General Discussion
In reply to the discussion: Yes, lead poisoning could really be a cause of violent crime [View all]HiPointDem
(20,729 posts)The studies surveyed in this review indicate that clinically significant frontal lobe dysfunction is associated with aggressive dyscontrol... No study, however, shows that disorders of prefrontal cortex predict violent crime.
Methodological problems in this literature include a lack of prospective data, small subject numbers and lack of adequate controls for known violence risk factors. Study samples often draw from groups (prisoners, attorney referrals, or those with severe neurological or psychiatric illness) that do not mirror the general population or even the larger criminal population. Reports describing persons charged with violent crimes tend to cite gross measures of brain function with low specificity and questionable clinical significance, while failing sufficiently to relate the clinical data to the specific aggressive behaviours in question.

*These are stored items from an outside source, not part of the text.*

(* ===== verification/Threads.v ===== *)
(** * The threads of the network (Task_17/kthreads/prod_cons/prod-cons.c)

    The four thread functions, each as the code between two calls of [put] or
    [get], and the machine in which the six threads of the module interleave:
    one step of it is that code up to the next call, one atomic step inside a
    call, or the return from a call. The streams are those of Streams.v, with
    pointers for values; what the pointers point to is in [mem]. *)

From Stdlib Require Import ZArith Lia Strings.Byte.
From stdpp Require Import base strings gmap sets numbers list.
From S2P Require Import Prelude.
From S2P Require Import Kernel.
From S2P Require Import KernelInst.
From S2P Require Import Streams.
From S2P Require Import ProdCons.

(** ** Control points *)

(** A pointer to an int; NULL is 0. *)
Abbreviation ptr := Z (only parsing).

(** Where a thread stands when it is not inside a call, with its variables;
    the streams it works on it reads from its argument block. *)
Inductive point :=
| SEntry                      (* successor *)
| SLoop (i : Z)               (* the body of the loop *)
| SNext (i : Z)               (* i++ *)
| TEntry                      (* times *)
| TLoop                       (* msleep(100); value = get(prod) *)
| TGot (value : ptr)          (* after the get *)
| MEntry                      (* merge: a = get(s1) *)
| MFirst (a : ptr)            (* b = get(s2) *)
| MSecond (a b : ptr)         (* the first printk *)
| MLoop (a b : ptr)           (* if ( *a < *b ) *)
| MPutA (b : ptr)             (* a = get(s1) *)
| MGotA (a b : ptr)           (* the printk after it *)
| MPutB (a : ptr)             (* b = get(s2) *)
| MGotB (a b : ptr)           (* the printk after it *)
| CLoop (i : Z)               (* consumer: i < 10 *)
| CGot (i : Z) (value : ptr). (* after the get *)

(** What a thread inside a call does with its result. *)
Inductive cont :=
| KSuc (i : Z)                (* put(self, value); in successor *)
| KTmsGet                     (* value = get(prod); in times *)
| KTmsPut                     (* put(self, value); in times *)
| KMrgFirst                   (* int *a = get(s1); *)
| KMrgSecond (a : ptr)        (* int *b = get(s2); *)
| KMrgPutA (b : ptr)          (* put(self, a); *)
| KMrgGetA (b : ptr)          (* a = get(s1); *)
| KMrgPutB (a : ptr)          (* put(self, b); *)
| KMrgGetB (a : ptr)          (* b = get(s2); *)
| KCon (i : Z).               (* value = get(prod); in consumer *)

Inductive tstate :=
| At (p : point)
| In (x : sname) (k : cont)
| Finished (r : Z).

(** What the code up to a call, or up to a loop's end, comes to. *)
Inductive action :=
| Goto (p : point)
| Calls (x : sname) (c : call ptr) (k : cont)
| Exits (r : Z).

(** The task of each thread. *)
Definition tid (t : aname) : Z :=
  match t with
  | suc1_args => 1 | suc2_args => 2 | tms1_args => 3 | tms2_args => 4
  | mrg_args => 5 | cons_args => 6
  end.

Section Threads.
Context `{Semaphore} `{Queue Z}.

(** ** The state *)

Record shared := Shared {
  globals : net Z;
  strs : sname -> system Z;
  mem : gmap Z Z;
}.

Definition globalsL : lens shared (net Z) :=
  Lens globals (fun x s => Shared x (strs s) (mem s)).
Definition memL : lens shared (gmap Z Z) :=
  Lens mem (fun x s => Shared (globals s) (strs s) x).

Record nstate := Nstate {
  shr : shared;
  ths : aname -> tstate;
  log : list kmsg;
}.

(** ** Memory *)

(** vmalloc(sizeof(int)): NULL, or the address of an object not in use. *)
Variable vmalloc : gmap Z Z -> ptr.

Definition load (p : ptr) : M shared Z :=
  h ← kread memL;
  if p =? 0 then undef NullDeref else
  match h !! p with Some v => mret v | None => undef UseAfterFree end.

Definition store (p : ptr) (v : Z) : M shared unit :=
  load p ;; h ← kread memL; kwrite memL (<[p := v]> h).

(** The new object holds no value yet; the model gives it 0. *)
Definition vmalloc_int : M shared ptr :=
  h ← kread memL;
  (if vmalloc h =? 0 then mret tt else kwrite memL (<[vmalloc h := 0]> h)) ;;
  mret (vmalloc h).

(** vfree(NULL) does nothing. *)
Definition vfree (p : ptr) : M shared unit :=
  if p =? 0 then mret tt else
  load p ;; h ← kread memL; kwrite memL (delete p h).

(** ** The fields the threads read *)

(** The stream a pointer leads to, when it is used. *)
Definition nonnull (o : option sname) : M shared sname :=
  match o with Some x => mret x | None => undef NullDeref end.

Definition self_of (t : aname) : M shared sname :=
  n ← kread globalsL; nonnull (self (argv n t)).
Definition prod_of (t : aname) : M shared sname :=
  n ← kread globalsL; nonnull (prod (argv n t)).
Definition next_of (x : sname) : M shared sname :=
  n ← kread globalsL; nonnull (snext (nodes n x)).
Definition id_of (x : sname) : M shared Z :=
  n ← kread globalsL; mret (sid (nodes n x)).
Definition arg_of (x : sname) : M shared Z :=
  n ← kread globalsL;
  match sargs (nodes n x) with Some m => mret m | None => undef NullDeref end.
Definition nelem_of (x : sname) : M shared Z := fun s =>
  Done (nelem (buffer (str (strs s x)))) s [].

(** Signed arithmetic that must not overflow. *)
Definition checked (z : Z) : M shared Z :=
  if bool_decide (int_range z) then mret z else undef SignedOverflow.

(** ** The thread functions *)

(** msleep only lets time pass; the threads can be delayed at every step. *)
Definition successor_code (t : aname) (p : point) : M shared action :=
  match p with
  | SEntry => slf ← self_of t; mret (Goto (SLoop 1))
  | SLoop i =>
      slf ← self_of t;
      id ← id_of slf; n ← nelem_of slf;
      printk "Successor(%d) (buff:%d): sending %d" [ArgZ id; ArgZ n; ArgZ i] ;;
      value ← vmalloc_int;
      store value i ;;
      mret (Calls slf (PutEmpty value) (KSuc i))
  | SNext i => j ← checked (i + 1); mret (Goto (SLoop j))
  | _ => mret (Exits 0)
  end.

Definition times_code (t : aname) (p : point) : M shared action :=
  match p with
  | TEntry =>
      slf ← self_of t; prd ← prod_of t;
      id ← id_of slf; pid ← id_of prd;
      printk "  Times(%d) connected to Successor (%d)" [ArgZ id; ArgZ pid] ;;
      mret (Goto TLoop)
  | TLoop => prd ← prod_of t; mret (Calls prd GetFull KTmsGet)
  | TGot value =>
      slf ← self_of t; prd ← prod_of t;
      id ← id_of slf; n1 ← nelem_of slf; v ← load value; pid ← id_of prd; n2 ← nelem_of prd;
      printk "  Times(%d) (buff:%d): got %d from Successor %d (buff:%d)"
        [ArgZ id; ArgZ n1; ArgZ v; ArgZ pid; ArgZ n2] ;;
      v ← load value; m ← arg_of slf; w ← checked (v * m);
      store value w ;;
      mret (Calls slf (PutEmpty value) KTmsPut)
  | _ => mret (Exits 0)
  end.

(** The printk after each get of merge, from the stream [s]. *)
Definition merge_got (slf s : sname) (p : ptr) : M shared unit :=
  id ← id_of slf; n ← nelem_of slf; v ← load p; sd ← id_of s; ns ← nelem_of s;
  printk "Merge(%d) (buff:%d): got %d from Times (%d) (buff:%d)"
    [ArgZ id; ArgZ n; ArgZ v; ArgZ sd; ArgZ ns].

Definition merge_code (t : aname) (p : point) : M shared action :=
  slf ← self_of t; s1 ← prod_of t; s2 ← next_of s1;
  match p with
  | MEntry => mret (Calls s1 GetFull KMrgFirst)
  | MFirst a => mret (Calls s2 GetFull (KMrgSecond a))
  | MSecond a b =>
      id ← id_of slf; d1 ← id_of s1; d2 ← id_of s2;
      printk "Merge(%d) connected to Times (%d) and (%d)" [ArgZ id; ArgZ d1; ArgZ d2] ;;
      mret (Goto (MLoop a b))
  | MLoop a b =>
      va ← load a; vb ← load b;
      if va <? vb then mret (Calls slf (PutEmpty a) (KMrgPutA b))
      else mret (Calls slf (PutEmpty b) (KMrgPutB a))
  | MPutA b => mret (Calls s1 GetFull (KMrgGetA b))
  | MGotA a b => merge_got slf s1 a ;; mret (Goto (MLoop a b))
  | MPutB a => mret (Calls s2 GetFull (KMrgGetB a))
  | MGotB a b => merge_got slf s2 b ;; mret (Goto (MLoop a b))
  | _ => mret (Exits 0)
  end.

Definition consumer_code (t : aname) (p : point) : M shared action :=
  match p with
  | CLoop i =>
      if i <? 10 then prd ← prod_of t; mret (Calls prd GetFull (KCon i))
      else mret (Exits 0)
  | CGot i value =>
      v ← load value;
      printk "Consumer: got %d <---" [ArgZ v] ;;
      vfree value ;;
      j ← checked (i + 1);
      mret (Goto (CLoop j))
  | _ => mret (Exits 0)
  end.

Definition code (t : aname) (p : point) : M shared action :=
  match p with
  | SEntry | SLoop _ | SNext _ => successor_code t p
  | TEntry | TLoop | TGot _ => times_code t p
  | CLoop _ | CGot _ _ => consumer_code t p
  | _ => merge_code t p
  end.

(** The result of a call: successor, times and merge ignore that of put. *)
Definition result (c : call ptr) : ptr :=
  match c with GetReturned (Some p) => p | _ => 0 end.

Definition resume (k : cont) (r : ptr) : point :=
  match k with
  | KSuc i => SNext i
  | KTmsGet => TGot r
  | KTmsPut => TLoop
  | KMrgFirst => MFirst r
  | KMrgSecond a => MSecond a r
  | KMrgPutA b => MPutA b
  | KMrgGetA b => MGotA r b
  | KMrgPutB a => MPutB a
  | KMrgGetB a => MGotB a r
  | KCon i => CGot i r
  end.

Definition entry (f : tfun) : point :=
  match f with
  | successor => SEntry | times => TEntry | merge => MEntry | consumer => CLoop 0
  end.

(** ** The machine *)

Definition set_str (x : sname) (y : system Z) (s : shared) : shared :=
  Shared (globals s) (upd (strs s) x y) (mem s).

Definition calling (x : sname) (t : aname) (c : call ptr) (s : shared) : shared :=
  set_str x (with_threads (<[tid t := c]> (threads (strs s x))) (strs s x)) s.

Definition perform (t : aname) (a : action) (h : shared) (s : nstate) : nstate :=
  match a with
  | Goto p => Nstate h (upd (ths s) t (At p)) (log s)
  | Calls x c k => Nstate (calling x t c h) (upd (ths s) t (In x k)) (log s)
  | Exits r => Nstate h (upd (ths s) t (Finished r)) (log s)
  end.

(** One step of thread [t]; [signal] says whether a signal is pending for it.
    [None]: it sleeps, or is finished. *)
Definition nstep (signal : bool) (t : aname) (s : nstate) : option (res nstate unit) :=
  match ths s t with
  | Finished _ => None
  | At p =>
      Some (match code t p (shr s) with
            | Done a h out => Done tt (perform t a h s) out
            | Undef u => Undef u
            end)
  | In x k =>
      let y := strs (shr s) x in
      match threads y !! tid t with
      | None => None
      | Some c =>
          if returned c then
            let y' := with_threads (delete (tid t) (threads y)) y in
            Some (Done tt (Nstate (set_str x y' (shr s))
              (upd (ths s) t (At (resume k (result c)))) (log s)) [])
          else match call_step signal c (str y) with
               | Moves c' s' =>
                   Some (Done tt (Nstate (set_str x (move (tid t) c c' s' y) (shr s))
                     (ths s) (log s)) [])
               | Sleeps => None
               | Undefined => Some (Undef OutOfBounds)
               end
      end
  end.

Definition logging (out : list kmsg) (s : nstate) : nstate :=
  Nstate (shr s) (ths s) (log s ++ out).

(** Any thread may be the next to move. Signals are pending only where
    [signals] allows them: a kernel thread ignores them unless it asks for
    them, and these do not. *)
Definition net_step (signals : bool) (s s' : nstate) : Prop :=
  exists t signal s1 out, (signal = true -> signals = true) /\
    nstep signal t s = Some (Done tt s1 out) /\ s' = logging out s1.

(** ** The start *)

Definition thread_of (l : list (tfun * aname)) (t : aname) : tstate :=
  match list_find (fun p => p.2 = t) l with
  | Some (_, (f, _)) => At (entry f)
  | None => Finished 0
  end.

(** The module is loaded and its threads are about to run. *)
Definition start (n : net Z) : nstate :=
  Nstate
    (Shared n
       (fun x => System (default new_stream (contents (nodes n x))) ∅ [] [] 0 0) ∅)
    (thread_of (running n)) [].

Definition started (s : nstate) : Prop :=
  exists n out, init_module (fun f a => Some (f, a)) initial_net = Done 0 n out /\
    s = start n.

(** The steps of a schedule, for threads no signal reaches; threads that
    cannot move are passed over. *)
Fixpoint schedule (fuel : nat) (l cur : list aname) (s : nstate) : res nstate unit :=
  match fuel with
  | O => Done tt s []
  | S f =>
      match cur with
      | [] => schedule f l l s
      | t :: cur =>
          match nstep false t s with
          | None => schedule f l cur s
          | Some (Undef u) => Undef u
          | Some (Done _ s' out) => schedule f l cur (logging out s')
          end
      end
  end.
End Threads.

Arguments nstate {_ _}.
Arguments shared {_ _}.
(* ===== verification/NetSpec.v ===== *)
(** * What the network of streams computes

    An abstract network for prod-cons.c: six threads that exchange numbers over
    bounded first-in first-out channels, one value at a time. [hist] is all
    that was ever put into a channel and [taken] how much of it was taken.
    Network.v shows that the module's threads implement it. *)

From Stdlib Require Import ZArith Lia Strings.Byte.
From stdpp Require Import base strings gmap sets numbers list.
From S2P Require Import Prelude.
From S2P Require Import Kernel.
From S2P Require Import KernelInst.
From S2P Require Import Streams.
From S2P Require Import ProdCons.

(** ** The threads *)

(** A successor with the next number and the value it is putting; a multiplier
    with the value it got and the one it is putting; the merge with the heads
    of its two inputs, and which of them it has chosen to put, the first on
    [true]; the consumer with how many values it printed and the one it got. *)
Inductive athread (V : Type) :=
| ASuc (i : Z) (out : option V)
| ATms (inp out : option V)
| AMrg (a b : option V) (pick : option bool)
| ACon (i : Z) (inp : option V).
Arguments ASuc {V} i out.
Arguments ATms {V} inp out.
Arguments AMrg {V} a b pick.
Arguments ACon {V} i inp.

(** The channel a thread puts into, and those it takes from. *)
Definition out_of (t : aname) : sname :=
  match t with
  | suc1_args => suc1 | suc2_args => suc2 | tms1_args => tms1 | tms2_args => tms2
  | mrg_args | cons_args => mrg
  end.
Definition in_of (t : aname) : sname :=
  match t with
  | suc1_args | tms1_args => suc1 | suc2_args | tms2_args => suc2
  | mrg_args => tms2 | cons_args => mrg
  end.
Definition in2 : sname := tms1.
Definition factor (t : aname) : Z := match t with tms1_args => mult1 | _ => mult2 end.

Record spec := Spec {
  hist : sname -> list Z;
  taken : sname -> nat;
  ath : aname -> athread Z;
  shown : list Z;
}.

Definition set_ath (t : aname) (s : athread Z) (a : spec) : spec :=
  Spec (hist a) (taken a) (upd (ath a) t s) (shown a).

Definition can_put (x : sname) (a : spec) : Prop :=
  Z.of_nat (length (hist a x)) < Z.of_nat (taken a x) + BUFFER_SIZE.
Definition aput (x : sname) (v : Z) (a : spec) : spec :=
  Spec (upd (hist a) x (hist a x ++ [v])) (taken a) (ath a) (shown a).
Definition atake (x : sname) (a : spec) : spec :=
  Spec (hist a) (upd (taken a) x (S (taken a x))) (ath a) (shown a).
Definition next_value (x : sname) (a : spec) : option Z := hist a x !! taken a x.

(** The consumer takes ten values. *)
Inductive spec_step : spec -> spec -> Prop :=
| suc_number a t i :
    ath a t = ASuc i None -> spec_step a (set_ath t (ASuc i (Some i)) a)
| suc_put a t i v :
    ath a t = ASuc i (Some v) -> can_put (out_of t) a ->
    spec_step a (set_ath t (ASuc (i + 1) None) (aput (out_of t) v a))
| tms_take a t v :
    ath a t = ATms None None -> next_value (in_of t) a = Some v ->
    spec_step a (set_ath t (ATms (Some v) None) (atake (in_of t) a))
| tms_multiply a t v :
    ath a t = ATms (Some v) None ->
    spec_step a (set_ath t (ATms None (Some (v * factor t))) a)
| tms_put a t v :
    ath a t = ATms None (Some v) -> can_put (out_of t) a ->
    spec_step a (set_ath t (ATms None None) (aput (out_of t) v a))
| mrg_take_first a t v b :
    ath a t = AMrg None b None -> next_value (in_of t) a = Some v ->
    spec_step a (set_ath t (AMrg (Some v) b None) (atake (in_of t) a))
| mrg_take_second a t v x :
    ath a t = AMrg x None None -> next_value in2 a = Some v ->
    spec_step a (set_ath t (AMrg x (Some v) None) (atake in2 a))
| mrg_compare a t x y :
    ath a t = AMrg (Some x) (Some y) None ->
    spec_step a (set_ath t (AMrg (Some x) (Some y) (Some (x <? y))) a)
| mrg_put_first a t x y :
    ath a t = AMrg (Some x) (Some y) (Some true) -> can_put (out_of t) a ->
    spec_step a (set_ath t (AMrg None (Some y) None) (aput (out_of t) x a))
| mrg_put_second a t x y :
    ath a t = AMrg (Some x) (Some y) (Some false) -> can_put (out_of t) a ->
    spec_step a (set_ath t (AMrg (Some x) None None) (aput (out_of t) y a))
| con_take a t i v :
    ath a t = ACon i None -> i < 10 -> next_value (in_of t) a = Some v ->
    spec_step a (set_ath t (ACon i (Some v)) (atake (in_of t) a))
| con_show a t i v :
    ath a t = ACon i (Some v) ->
    spec_step a (Spec (hist a) (taken a) (upd (ath a) t (ACon (i + 1) None)) (shown a ++ [v])).

Definition initial_athread (t : aname) : athread Z :=
  match t with
  | suc1_args | suc2_args => ASuc 1 None
  | tms1_args | tms2_args => ATms None None
  | mrg_args => AMrg None None None
  | cons_args => ACon 0 None
  end.

Definition initial_spec (a : spec) : Prop :=
  a = Spec (fun _ => []) (fun _ => 0%nat) initial_athread [].

(** ** The values *)

(** How much of its inputs the merge has used for its first [n] outputs, and
    the [k]-th value of each channel. *)
Definition multiple (m : Z) (k : nat) : Z := (Z.of_nat k + 1) * m.

Fixpoint used (n : nat) : nat * nat :=
  match n with
  | O => (0%nat, 0%nat)
  | S n =>
      let p := used n in
      if multiple mult2 p.1 <? multiple mult1 p.2 then (S p.1, p.2) else (p.1, S p.2)
  end.

Definition merged (n : nat) : Z :=
  let p := used n in Z.min (multiple mult2 p.1) (multiple mult1 p.2).

Definition value (x : sname) (k : nat) : Z :=
  match x with
  | suc1 | suc2 => Z.of_nat k + 1
  | tms1 => multiple mult1 k
  | tms2 => multiple mult2 k
  | mrg => merged k
  end.

(** ** The invariant *)

Definition count {V} (o : option V) : nat := match o with Some _ => 1 | None => 0 end.
Definition is_value (x : sname) (k : nat) (o : option Z) : Prop :=
  forall v, o = Some v -> v = value x k.

Definition thread_inv (a : spec) (t : aname) : Prop :=
  let n := length (hist a (out_of t)) in
  match t, ath a t with
  | (suc1_args | suc2_args), ASuc i out =>
      i = Z.of_nat n + 1 /\ is_value (out_of t) n out
  | (tms1_args | tms2_args), ATms inp out =>
      taken a (in_of t) = (n + count inp + count out)%nat /\
      (inp = None \/ out = None) /\
      is_value (in_of t) n inp /\ is_value (out_of t) n out
  | mrg_args, AMrg x y pick =>
      taken a tms2 = ((used n).1 + count x)%nat /\ taken a tms1 = ((used n).2 + count y)%nat /\
      is_value tms2 (used n).1 x /\ is_value tms1 (used n).2 y /\
      (forall d, pick = Some d -> count x = 1%nat /\ count y = 1%nat /\
         d = (multiple mult2 (used n).1 <? multiple mult1 (used n).2))
  | cons_args, ACon i inp =>
      0 <= i <= 10 /\ Z.of_nat (taken a mrg) = i + Z.of_nat (count inp) /\
      (inp <> None -> i < 10) /\ is_value mrg (Z.to_nat i) inp /\
      shown a = map merged (seq 0 (Z.to_nat i))
  | _, _ => False
  end.

Record spec_inv (a : spec) : Prop := {
  inv_hist : forall x k v, hist a x !! k = Some v -> v = value x k;
  inv_taken : forall x, (taken a x <= length (hist a x))%nat;
  inv_capacity : forall x, Z.of_nat (length (hist a x)) <= Z.of_nat (taken a x) + BUFFER_SIZE;
  inv_threads : forall t, thread_inv a t;
}.

(** ** Lemmas *)

Section SpecFacts.
Implicit Types a : spec.

(** A put of the right value, and a take, keep what is about the channels. *)
Definition chan_inv a : Prop :=
  (forall x k v, hist a x !! k = Some v -> v = value x k) /\
  (forall x, (taken a x <= length (hist a x))%nat) /\
  (forall x, Z.of_nat (length (hist a x)) <= Z.of_nat (taken a x) + BUFFER_SIZE).

Lemma chan_inv_put a x v :
  chan_inv a -> can_put x a -> v = value x (length (hist a x)) -> chan_inv (aput x v a).
Proof.
  intros (H & T & C) P ->. unfold can_put in P. split_and!; intros y; simpl;
    (destruct (decide (y = x)) as [->|D]; [rewrite upd_eq|rewrite upd_ne by done; auto]).
  - intros k v [[_ E]|[-> <-]]%lookup_snoc_Some; [by apply H|done].
  - rewrite length_app. simpl. specialize (T x). lia.
  - rewrite length_app. simpl. lia.
Qed.

Lemma chan_inv_take a x v :
  chan_inv a -> next_value x a = Some v -> chan_inv (atake x a) /\ v = value x (taken a x).
Proof.
  intros (H & T & C) E. unfold next_value in E. split; [|by apply H].
  apply lookup_lt_Some in E. split_and!; intros y; simpl;
    (destruct (decide (y = x)) as [->|D]; [rewrite ?upd_eq|rewrite ?upd_ne by done; auto]); auto.
  specialize (C x). lia.
Qed.

Lemma used_step n :
  used (S n) = if multiple mult2 (used n).1 <? multiple mult1 (used n).2
               then (S (used n).1, (used n).2) else ((used n).1, S (used n).2).
Proof. done. Qed.

Lemma is_value_None x k : is_value x k None.
Proof. intros v. done. Qed.

Lemma is_value_Some x k v : is_value x k (Some v) <-> v = value x k.
Proof. unfold is_value. split; [by intros H; apply H|congruence]. Qed.

Lemma spec_inv_split a : spec_inv a <-> chan_inv a /\ forall t, thread_inv a t.
Proof. split; [intros [H T C I]; by split|intros [(H & T & C) I]; by split]. Qed.

Lemma initial_spec_inv a : initial_spec a -> spec_inv a.
Proof.
  intros ->. split; simpl; [done|done|by unfold BUFFER_SIZE|].
  intros [| | | | |]; simpl; split_and!; try done; try apply is_value_None; try lia; by left.
Qed.
End SpecFacts.

#[global] Arguments multiple : simpl never.

Section SpecSteps.
Implicit Types a : spec.

(** The thread that moves is of the kind its state says. *)
Ltac kinds t Ht := destruct t; unfold thread_inv in Ht; simpl in Ht;
  match goal with E : ath _ _ = _ |- _ => rewrite E in Ht end; try done.

(** The invariants of all threads after a step; those that did not move look
    at nothing that changed. *)
Ltac threads I :=
  let u := fresh "u" in
  intros u; specialize (I u); destruct u; unfold thread_inv, in2 in *; simpl in *;
  rewrite ?upd_eq, ?upd_ne by done; rewrite ?upd_eq, ?upd_ne in I by done; simpl in *;
  try exact I.

(** What a channel holds, and how much of it was taken. *)
Lemma spec_step_chan a a' : spec_inv a -> spec_step a a' -> chan_inv a'.
Proof.
  rewrite spec_inv_split. intros [C I] St.
  destruct St as [a t i E|a t i v E P|a t v E N|a t v E|a t v E P|a t v b E N|a t v x E N
    |a t x y E|a t x y E P|a t x y E P|a t i v E L N|a t i v E]; pose proof (I t) as Ht;
    try exact C.
  - apply (chan_inv_put a); [done|done|]. kinds t Ht; by apply Ht.
  - by apply (chan_inv_take a (in_of t) v).
  - apply (chan_inv_put a); [done|done|]. kinds t Ht; by apply Ht.
  - by apply (chan_inv_take a (in_of t) v).
  - by apply (chan_inv_take a in2 v).
  - kinds t Ht. destruct Ht as (T1 & T2 & V1 & V2 & Pk).
    destruct (Pk true eq_refl) as (_ & _ & Lt). rewrite is_value_Some in V1, V2.
    simpl in V1, V2. apply (chan_inv_put a); [done|done|]. simpl. unfold merged. subst x.
    symmetry in Lt. apply Z.ltb_lt in Lt. lia.
  - kinds t Ht. destruct Ht as (T1 & T2 & V1 & V2 & Pk).
    destruct (Pk false eq_refl) as (_ & _ & Lt). rewrite is_value_Some in V1, V2.
    simpl in V1, V2. apply (chan_inv_put a); [done|done|]. simpl. unfold merged. subst y.
    symmetry in Lt. apply Z.ltb_ge in Lt. lia.
  - by apply (chan_inv_take a (in_of t) v).
Qed.

(** What each thread holds: the one that moved, and the others, which look at
    nothing that changed. *)
Lemma spec_step_threads a a' : spec_inv a -> spec_step a a' -> forall t, thread_inv a' t.
Proof.
  rewrite spec_inv_split. intros [C I] St.
  destruct St as [a t i E|a t i v E P|a t v E N|a t v E|a t v E P|a t v b E N|a t v x E N
    |a t x y E|a t x y E P|a t x y E P|a t i v E L N|a t i v E]; pose proof (I t) as Ht;
    try pose proof (chan_inv_take a _ v C N) as [_ V];
    kinds t Ht; threads I; rewrite ?length_app; cbn [length] in *.
  all: try (rewrite is_value_Some; simpl; lia).
  all: try (split; [lia|apply is_value_None]).
  1,2: destruct Ht as (T & _ & _ & O); rewrite is_value_Some;
    (split_and!; [lia|by right|simpl; lia|done]).
  1,2: destruct Ht as (T & _ & W & O); rewrite is_value_Some in W; rewrite is_value_Some;
    (split_and!; [lia|by left|apply is_value_None|]); rewrite W; simpl; unfold multiple; lia.
  1,2: split_and!; [lia|by left|apply is_value_None..].
  6: destruct Ht as (B & T & _ & _ & S); rewrite is_value_Some;
    (split_and!; [lia..|done|rewrite V; simpl; f_equal; lia|done]).
  6: destruct Ht as (B & T & L & W & S); specialize (L ltac:(done)); rewrite is_value_Some in W;
    (split_and!; [lia..|done|apply is_value_None|]); rewrite S, W;
    replace (Z.to_nat (i + 1)) with (Z.to_nat i + 1)%nat by lia; by rewrite seq_app, map_app.
  all: destruct Ht as (T1 & T2 & V1 & V2 & Pk).
  - rewrite is_value_Some. split_and!; [lia|done|rewrite V; simpl; f_equal; lia|done|done].
  - rewrite is_value_Some. split_and!; [done|lia|done|rewrite V; simpl; f_equal; lia|done].
  - split_and!; try done. intros d [= <-]. rewrite is_value_Some in V1, V2. by subst.
  - destruct (Pk true eq_refl) as (_ & _ & Lt). rewrite (Nat.add_1_r (length (hist a mrg))).
    rewrite used_step, <- Lt. split_and!; [simpl; lia..|apply is_value_None|done|done].
  - destruct (Pk false eq_refl) as (_ & _ & Lt). rewrite (Nat.add_1_r (length (hist a mrg))).
    rewrite used_step, <- Lt. split_and!; [simpl; lia..|done|apply is_value_None|done].
Qed.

Although the bulk of research on violent and criminal behaviour points to multiple, probably interacting, causal factors, few studies attributing violent crime to frontal lobe dysfunction adequately address concurrent psychosocial variables such as emotional stress, drug and alcohol misuse, physical and sexual abuse, family breakdown, and poverty.
Case descriptions suggest that focal orbitofrontal injury specifically impairs capacities for social judgment, risk avoidance, and empathy that inhibit inappropriate or reflexive aggression. The actual frequency of violent behaviour, however, seems relatively low.
http://jnnp.bmj.com/content/71/6/720.full
that's a review of the relevant literature up to 2001.